++++ GIVEN RECORDS ++++
(* ===== verification/ConsensusInv.v ===== *)
(** The invariant of the consensus handler.  Every vote that a node counts in a
    round was signed by a validator of the block and is about that round and the
    hash the node decided on; a round passes to the commits, and is decided, only
    with votes of the required deposit; a round never goes back and never changes
    the hash it voted for.

    Properties of the definitions of Consensus.v. *)

From S2P Require Import Prelude Common Selection Rlp RlpEnc RlpDec Packets Context BlockValidator Certificate Peer Consensus.
From Stdlib Require Import Strings.Byte.

Section invariant.
Context `{FloatConv} `{NodeConfig} `{Crypto} `{DRNG} `{GoRuntime} `{SignatureAlgorithm}.
Context `{Signer} `{P2PHandler} `{Chain} `{NodeFiles}.

Abbreviation C := (M ConsensusHandler).

(** The block that the handler is at: no handler of packets and no step of a
    round changes it. *)
Variable c : Hash.

(** * Operations that leave the blocks alone *)

(** The part of the state that the invariant is about. *)
Definition frame (B : gmap Hash BlockStateDetails) (a : Address) (s : ConsensusHandler) : Prop :=
  blockStateDetailsMap s = B /\ account s = a /\ currentParentHash s = c.

Definition keeps {A} (m : C A) : Prop := forall B a, preserves (frame B a) m.

Lemma wp_keeps {A} (m : C A) Q w :
  currentParentHash (w_st w) = c -> keeps m ->
  (forall o w', frame (blockStateDetailsMap (w_st w)) (account (w_st w)) (w_st w') -> Q o w') -> wp m Q w.
Proof. intros Hc Hm HQ. eapply wp_mono; [by apply Hm|]. auto. Qed.

Lemma preserves_onPeers {A} B a (m : M PeerHandler A) : preserves (frame B a) (onPeers m).
Proof.
  intros w (HB & Ha & Hc). unfold onPeers. apply wp_zoom. unfold wp. destruct (m _) as [o w']. by split.
Qed.

Ltac frame_modify := intros ? (? & ? & ?); split_and!; handler_simpl; done.
Ltac keeps_steps := preserves_steps; try frame_modify.

#[local] Hint Resolve preserves_onPeers : preserves.
#[local] Hint Extern 1 (preserves (frame _ _) (modify _)) => (apply preserves_modify; frame_modify) : preserves.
++++
TASK ITEM: Although the records may continue, retype only the lines from the first one through the one containing "Proof. intros Hc", exactly as they appear.

PROBLEM SOLUTION:
(* ===== verification/ConsensusInv.v ===== *)
(** The invariant of the consensus handler.  Every vote that a node counts in a
    round was signed by a validator of the block and is about that round and the
    hash the node decided on; a round passes to the commits, and is decided, only
    with votes of the required deposit; a round never goes back and never changes
    the hash it voted for.

    Properties of the definitions of Consensus.v. *)

From S2P Require Import Prelude Common Selection Rlp RlpEnc RlpDec Packets Context BlockValidator Certificate Peer Consensus.
From Stdlib Require Import Strings.Byte.

Section invariant.
Context `{FloatConv} `{NodeConfig} `{Crypto} `{DRNG} `{GoRuntime} `{SignatureAlgorithm}.
Context `{Signer} `{P2PHandler} `{Chain} `{NodeFiles}.

Abbreviation C := (M ConsensusHandler).

(** The block that the handler is at: no handler of packets and no step of a
    round changes it. *)
Variable c : Hash.

(** * Operations that leave the blocks alone *)

(** The part of the state that the invariant is about. *)
Definition frame (B : gmap Hash BlockStateDetails) (a : Address) (s : ConsensusHandler) : Prop :=
  blockStateDetailsMap s = B /\ account s = a /\ currentParentHash s = c.

Definition keeps {A} (m : C A) : Prop := forall B a, preserves (frame B a) m.

Lemma wp_keeps {A} (m : C A) Q w :
  currentParentHash (w_st w) = c -> keeps m ->
  (forall o w', frame (blockStateDetailsMap (w_st w)) (account (w_st w)) (w_st w') -> Q o w') -> wp m Q w.
Proof. intros Hc Hm HQ. eapply wp_mono; [by apply Hm|]. auto. Qed.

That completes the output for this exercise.